Judging Criteria





What Are You Judging?

You are judging the quality of work done on a student’s research project in science, technology, engineering, or mathematics. The project must involve laboratory, field or theoretical work, not only library research. The project should have a clear hypothesis, a research plan and a conclusion; the actual display is of lesser importance. The project should be compared and judged with all of the other projects in the same grade level on the actual day of judging and you must not consider other similar projects from past fairs or past experiences. The criteria for judging are listed below and include key items to consider for evaluation both before and after the interview. Judges should examine the student notebook and, and if present, any special forms required for individual student projects.

The interview provides the opportunity to interact with the student and evaluate their understanding of the project’s basic science, interpretation and limitations of the results, and conclusions. It is very important to determine who did the work and how much the student was involved. However, do not fall into the trap that a sophisticated project could not be the work of the student; some of these students are quite capable and brilliant, that is why they are here!



Criteria:

Priority is to be given to the Research Question, Design and Methodology, Execution, Creativity, and Presentation. The following weights are given as a guide, but your decisions will be by consensus of your judging team.

         Research Question                                               10 pts
         Design and Methodology                                     20 pts
         Execution                                                               20 pts
         Creativity                                                                 15 pts
         Presentation: Interview                                         25 pts
         Presentation: Project Board/Poster                     10 pts



Research:

      • Clear and focused purpose
      • Was the question sufficiently limited to allow plausible attack?
      • Testable using scientific methods
      • Student use of scientific literature or popular literature
      • Is the student aware of other approaches or theories concerning the project?
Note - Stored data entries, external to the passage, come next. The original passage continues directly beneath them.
Lemma undone_mono h h' uploads arches : h `prefix_of` h' → undone h uploads arches → undone h' uploads arches.
Proof. intros Hp H u u' arch Ha Hu' Hs. eapply compensated_mono; [done|by eapply H]. Qed.

Lemma spec_restoreNames h uploads rb (protected : gset archKey) (Q : result error unit → list event → Prop) :
  (∀ r h', h `prefix_of` h' → Q r h') → spec J_quiet h (restoreNames repo uploads rb protected) Q.
Proof.
  intros HQ. unfold restoreNames. destruct (namesTouched rb); cbn [negb]; [|by apply spec_ret, HQ].
  apply spec_bind. eapply spec_mono; [apply (spec_fold _ _ (λ _ h', h `prefix_of` h') (λ _ h', h `prefix_of` h'))|].
  - done.
  - intros acc u h1 _ _ Hp1. unfold restore_name. case_decide; [by apply spec_ret|].
    apply spec_bind, spec_attempt. intros r. split; [done|].
    destruct r as [current|e]; [|apply spec_ret; by apply prefix_app_r].
    case_decide; [apply spec_ret; by apply prefix_app_r|].
    apply spec_bind, spec_attempt. intros r. split; [done|].
    destruct r as [[]|e]; apply spec_ret; by do 2 apply prefix_app_r.
  - intros r h1 _ H1. destruct r as [acc|e]; [|by apply HQ]. apply spec_bind, spec_attempt. intros r.
    split; [done|]. apply spec_ret, HQ. by apply prefix_app_r.
Qed.

Lemma spec_run_rollback h uploads rb (Q : result error unit → list event → Prop) :
  complete h uploads → progress h uploads rb →
  (∀ r h', h `prefix_of` h' → undone h' uploads (committedArches rb) → Q r h') →
  spec J_quiet h (run_rollback settings repo uploads (buildArchBatches uploads) rb) Q.
Proof.
  intros Hc [Hcap Hcm Hre Htr] HQ. apply spec_bind.
  eapply spec_mono; [apply (spec_loop _ _ (λ done (acc : gset string * gset archKey) h',
    (∀ a, a ∈ acc.1 → a ∈ committedArches rb) ∧ undone h' uploads done) (λ _ _, False))|].
  - split; [done|]. intros u u' arch Ha. by apply not_elem_of_nil in Ha.
  - intros dn acc arch rest h1 El Hp1 [Hacc Hdn].
    assert (arch ∈ committedArches rb) as Harch by (rewrite <-elem_of_reverse, El; set_solver).
    apply spec_restoreArch; [by eapply complete_mono|by eapply captured_mono|by eapply committed_mono, Hcm|].
    intros acc' h2 Hp2 Hacc' H2. split; [by intros a [?| ->]%Hacc'; auto|].
    intros u u' a [Ha|Ha]%elem_of_app; [|by apply H2].
    intros Hu' Hs. eapply compensated_mono; [done|by eapply Hdn].
  - intros r h1 Hp1 H1. destruct r as [acc|e]; [|done]. destruct H1 as [Hacc Hun]. apply spec_bind.
    eapply spec_mono; [apply (spec_fold _ _ (λ _ h', h1 `prefix_of` h') (λ _ _, False))|].
    + done.
    + intros _ arch h2 Harch%elem_of_range_keys _ Hp2. apply spec_bind, spec_attempt. intros r.
      split; [|by apply spec_ret, prefix_app_r]. split; [|done]. split; [|done]. split; [done|].
      destruct (Hcm arch (Hacc _ Harch)) as (r' & Hr' & _). eexists _, r'. eapply elem_prefix; [|done]. by etrans.
    + intros r h2 _ H2. destruct r as [[]|e]; [|done]. apply spec_restoreNames. intros r h3 Hp3.
      assert (h1 `prefix_of` h3) by by etrans. apply HQ; [by etrans|].
      eapply undone_mono; [done|]. intros u u' arch Ha. apply Hun. by apply elem_of_reverse.
Qed.

(** ** Names and merged databases *)

Lemma spec_storePackageNames h uploads rb
    (Q : result error (publicationRollback * result error unit) → list event → Prop) :
  (∀ rb' r h', h `prefix_of` h' → oldArtifacts rb' = oldArtifacts rb → committedArches rb' = committedArches rb →
     needsReconcile rb' = needsReconcile rb →
     (r = Ok tt → ∀ e, e ∈ name_entries uploads → EvNames repo (name_entries uploads) (Ok tt) ∈ h') →
     Q (Ok (rb', r)) h') →
  spec J_quiet h (storePackageNames range_keys_arch repo uploads rb) Q.
Proof.
  intros HQ. unfold storePackageNames. case_decide as Hd.
  { apply spec_ret, HQ; try done. intros _ e He. destruct (name_entries uploads); [set_solver|done]. }
  apply spec_bind, spec_catch, spec_bind, spec_wrapc, spec_do. intros r. split; [done|].
  destruct r as [[]|e]; [|apply spec_ret, HQ; try done; apply prefix_snoc].
  set (h1 := h ++ _). assert (EvNames repo (name_entries uploads) (Ok tt) ∈ h1) as Hin by apply elem_snoc.
  assert (h `prefix_of` h1) as Hp1 by apply prefix_snoc. clearbody h1.
  eapply spec_mono; [apply (spec_fold _ _ (λ _ h', h1 `prefix_of` h') (λ _ h', h1 `prefix_of` h'))|].
  - done.
  - intros _ key h2 _ _ Hp2. case_decide; [by apply spec_ret|]. apply spec_wrapc, spec_do. intros r.
    split; [done|]. destruct r as [[]|e]; simpl; by apply prefix_app_r.
  - intros r h2 _ H2. assert (h1 `prefix_of` h2) by by destruct r. apply spec_ret, HQ; try done; [by etrans|].
    intros _ e _. by eapply elem_prefix.
Qed.

Lemma spec_rebuildMerged h arches (Q : result error unit → list event → Prop) :
  (∀ h', h `prefix_of` h' → Q (Ok tt) h') →
  spec J_quiet h (rebuildMergedIfUpstream settings catalog repo arches) Q.
Proof.
  intros HQ. unfold rebuildMergedIfUpstream. destruct (isUpstreamRepo _ _); cbn [negb]; [|by apply spec_ret, HQ].
  eapply spec_mono; [apply (spec_fold _ _ (λ _ h', h `prefix_of` h') (λ _ _, False))|].
  - done.
  - intros _ arch h1 _ _ Hp. apply spec_bind, spec_attempt. intros r. split; [done|]. by apply spec_ret, prefix_app_r.
  - intros [[]|e] h' _ H'; [by apply HQ|done].
Qed.

(** ** The whole publication *)

(** Registered on the condition that what the package replaces is still listed, and named. *)
Definition registered h arch u : Prop := ∃ cur items entries,
  gated h arch u cur ∧ EvPublish repo arch items (Ok tt) ∈ h ∧ upload_item u cur ∈ items
  ∧ EvNames repo entries (Ok tt) ∈ h ∧ mkEntry (storeArch u) (pkgName u) (storedName u) ∈ entries.

(** What an upload has come to. *)
Definition outcome (r : result error unit) h : Prop :=
  match r with
  | Ok _ => ∀ u, u ∈ us → ∃ arches, belongs h u arches ∧
      ∀ arch, arch ∈ arches → settled h arch u ∨ registered h arch u
  | Err _ => ∀ arch items r i, EvPublish repo arch items r ∈ h → was_committed r = true →
      i ∈ items → CheckCurrent i = true → IntendedFile i ≠ "" →
      ∃ u cur, gated h arch u cur ∧ i = upload_item u cur ∧ compensated h arch u cur
  end.

Lemma J_quiet_pub h e : J_quiet h e → J_pub h e.
Proof. by intros []. Qed.

(** Quiet steps keep the account of the registrations. *)
Lemma spec_quiet {A} h (m : comp A) uploads arches (Q : result error A → list event → Prop) :
  tracked h uploads arches →
  spec J_quiet h m (λ r h', tracked h' uploads arches → Q r h') → spec J_pub h m Q.
Proof.
  intros Ht Hm. eapply spec_weaken; [apply J_quiet_pub|]. eapply spec_mono; [by apply spec_and_ordered|].
  intros r h' _ ((log & -> & Ho) & HQ). apply HQ. by apply tracked_quiet.
Qed.

Lemma outcome_err h uploads arches e : complete h uploads → tracked h uploads arches →
  undone h uploads arches → outcome (Err e) h.
Proof.
  intros Hc Ht Hu arch items r i Hin Hr Hi Hck Hf. destruct (Ht _ _ _ _ Hin Hr Hi Hck Hf) as [Ha ->].
  apply list_elem_of_fmap in Hi as (u' & -> & Hb). pose proof Hb as [Hu' Hdb]%elem_of_batch.
  destruct (complete_elem _ _ _ Hc Hu') as (u & Hus & Hres). exists u, (oldByArch u' !! arch).
  split_and!; [by apply (resolved_gated _ _ _ Hres)|by eapply repoAddItem_resolved|].
  by apply Hu; [..|apply (resolved_same _ _ _ Hres)].
Qed.

Lemma outcome_none h uploads e : tracked h uploads [] → outcome (Err e) h.
Proof. intros Ht arch items r i Hin Hr Hi Hck Hf. destruct (Ht _ _ _ _ Hin Hr Hi Hck Hf). set_solver. Qed.

Lemma outcome_ok h uploads : complete h uploads →
  (∀ arch, arch ∈ archOrder (buildArchBatches uploads) → EvPublish repo arch (batch_items uploads arch) (Ok tt) ∈ h) →
  (∀ e, e ∈ name_entries uploads → EvNames repo (name_entries uploads) (Ok tt) ∈ h) → outcome (Ok tt) h.
Proof.
  intros Hc Hpub Hn u Hu. apply list_elem_of_lookup in Hu as [i Hi].
  destruct (Forall2_lookup_l _ _ _ _ _ Hc Hi) as (u' & Hi' & Hres & arches & Hb & Hacc).
  exists arches. split; [done|]. intros arch Harch. destruct (Hacc arch Harch) as [Hdb|Hs]; [right|by left].
  assert (u' ∈ uploads) as Hu' by by eapply list_elem_of_lookup_2.
  exists (oldByArch u' !! arch), (batch_items uploads arch), (name_entries uploads).
  assert (mkEntry (storeArch u) (pkgName u) (storedName u) ∈ name_entries uploads) as He.
  { apply list_elem_of_omap. exists u'. split; [done|]. rewrite decide_False by (destruct (dbArches u'); [set_solver|done]).
    by destruct (resolved_same _ _ _ Hres) as (_ & _ & -> & _ & -> & -> & _). }
  split_and!; [by apply (resolved_gated _ _ _ Hres)|by eapply Hpub, elem_of_archOrder| |by eapply Hn|done].
  erewrite <-repoAddItem_resolved by done. apply list_elem_of_fmap_2. by apply elem_of_batch.
Qed.

Lemma progress_same h h' uploads rb rb' : h `prefix_of` h' → tracked h' uploads (committedArches rb) →
  oldArtifacts rb' = oldArtifacts rb → committedArches rb' = committedArches rb →
  needsReconcile rb' = needsReconcile rb → progress h uploads rb → progress h' uploads rb'.
Proof.
  intros Hp Ht E1 E2 E3 [[Hs Ha] Hcm Hre _]. split; rewrite ?E2, ?E3; try done.
  - split; rewrite E1; [|done]. intros key a Hk. by eapply spooled_mono, Hs.
  - intros arch H. by eapply committed_mono, Hcm.
Qed.

Lemma spec_undo h uploads rb e : complete h uploads → progress h uploads rb →
  spec J_pub h (_ ← run_rollback settings repo uploads (buildArchBatches uploads) rb; fail e) outcome.
Proof.
  intros Hc Hp. eapply (spec_quiet _ _ uploads); [apply Hp|].
  apply spec_bind, spec_run_rollback; [done..|]. intros r h' Hp' Hu. destruct r as [[]|e'].
  - apply spec_ret. intros Ht. by eapply outcome_err; [eapply complete_mono| |].
  - intros Ht. by eapply outcome_err; [eapply complete_mono| |].
Qed.

Lemma spec_publish h : tracked h [] [] →
  spec J_pub h (publish decode quote vercmp settings catalog range_keys_arch repo us) outcome.
Proof.
  intros Ht0. assert (∀ uploads, tracked h uploads []) as Ht.
  { intros uploads arch items r i Hin Hr Hi Hck Hf. destruct (Ht0 arch items r i Hin Hr Hi Hck Hf). set_solver. }
  apply spec_bind, (spec_quiet _ _ [] []), (spec_weaken J_seed); [done|apply J_seed_quiet|].
  apply spec_resolveRepositoryState. intros r h1 Hp1 Hr Ht1.
  destruct r as [uploads|e]; [|by eapply outcome_none]. specialize (Hr uploads eq_refl).
  assert (tracked h1 uploads []) as Ht1'.
  { intros arch items r i Hin Hr' Hi Hck Hf. destruct (Ht1 arch items r i Hin Hr' Hi Hck Hf). set_solver. }
  apply spec_bind, (spec_quiet _ _ uploads []), (spec_weaken J_seed); [done|apply J_seed_quiet|].
  apply spec_capture. intros r h2 Hp2 Hcap Ht2. destruct r as [rb|e]; [|by eapply outcome_none].
  destruct (Hcap rb eq_refl) as (Hcap' & Ec & En). eapply complete_mono in Hr; [|exact Hp2].
  apply spec_bind, (spec_quiet _ _ uploads []); [done|]. apply spec_catch, spec_storeObjects; [done|].
  intros r h3 Hp3 Hst Ht3. eapply complete_mono in Hr; [|exact Hp3].
  assert (progress h3 uploads rb) as Hprog.
  { split; rewrite ?Ec, ?En; [by eapply captured_mono|set_solver..|done]. }
  destruct r as [[]|e]; [|by apply spec_undo].
  apply spec_bind, spec_commit_arches; [done|by apply Hst|done|].
  intros rb1 r h4 Hp4 Hprog1 Hok. eapply complete_mono in Hr; [|exact Hp4].
  destruct r as [[]|e]; [|by apply spec_undo].
  apply spec_bind. eapply (spec_quiet _ _ uploads); [apply Hprog1|].
  apply spec_storePackageNames. intros rb2 r h5 Hp5 E1 E2 E3 Hn Ht5.
  assert (progress h5 uploads rb2) as Hprog2 by by eapply progress_same.
  eapply complete_mono in Hr; [|exact Hp5]. destruct r as [[]|e]; [|by apply spec_undo].
  eapply (spec_weaken J_quiet); [apply J_quiet_pub|]. apply spec_rebuildMerged. intros h6 Hp6.
  eapply outcome_ok; [by eapply complete_mono| |].
  - intros arch Ha. do 2 (eapply elem_prefix; [done|]). by apply Hok.
  - intros e He. eapply elem_prefix; [done|]. by eapply Hn.
Qed.

(** ** The lease *)

Lemma tracked_lease h r : tracked h [] [] → tracked (h ++ [EvLease repo r]) [] [].
Proof. intros Ht arch items r' i [Hin|Hin]%elem_of_app; [by eapply Ht|set_solver]. Qed.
Engineering Design & Scientific Methodology:

     • Well designed plan and data collection methods
     • Variables and controls defined, appropriate and complete



Execution: Data Collection, Analysis & Interpretation

      • Systematic data collection and analysis
      • Were there adequate data to support the conclusions?
      • Reproduction of results
      • Appropriate application of mathematical and statistical methods
      • Sufficient data collected to support interpretation and conclusions



Creativity:

      • In the question asked
      • The use of instruments
      • Project demonstrates significant creativity in one or more of the above criteria



Presentation-Interview

      • Clear, concise, thoughtful responses to question
      • Understanding of basic science relevant to project
      • Understanding interpretation and limitations of results and conclusions
      • Does the student have the required laboratory, computational, observational and design skills to obtain supporting data?
      • Degree of independence in conducting project
      • Recognition of potential impact in science, society and/or economics
      • Quality of ideas for further research
      • For team projects, contributions to and understanding of project by all members



Presentation-Project Board/Poster

      • Does it attract attention?
      • Logical organization of materials
      • Clarity of graphics and legends
      • Supporting documentation displayed
      • What parts of the display did the student create? Were others involved?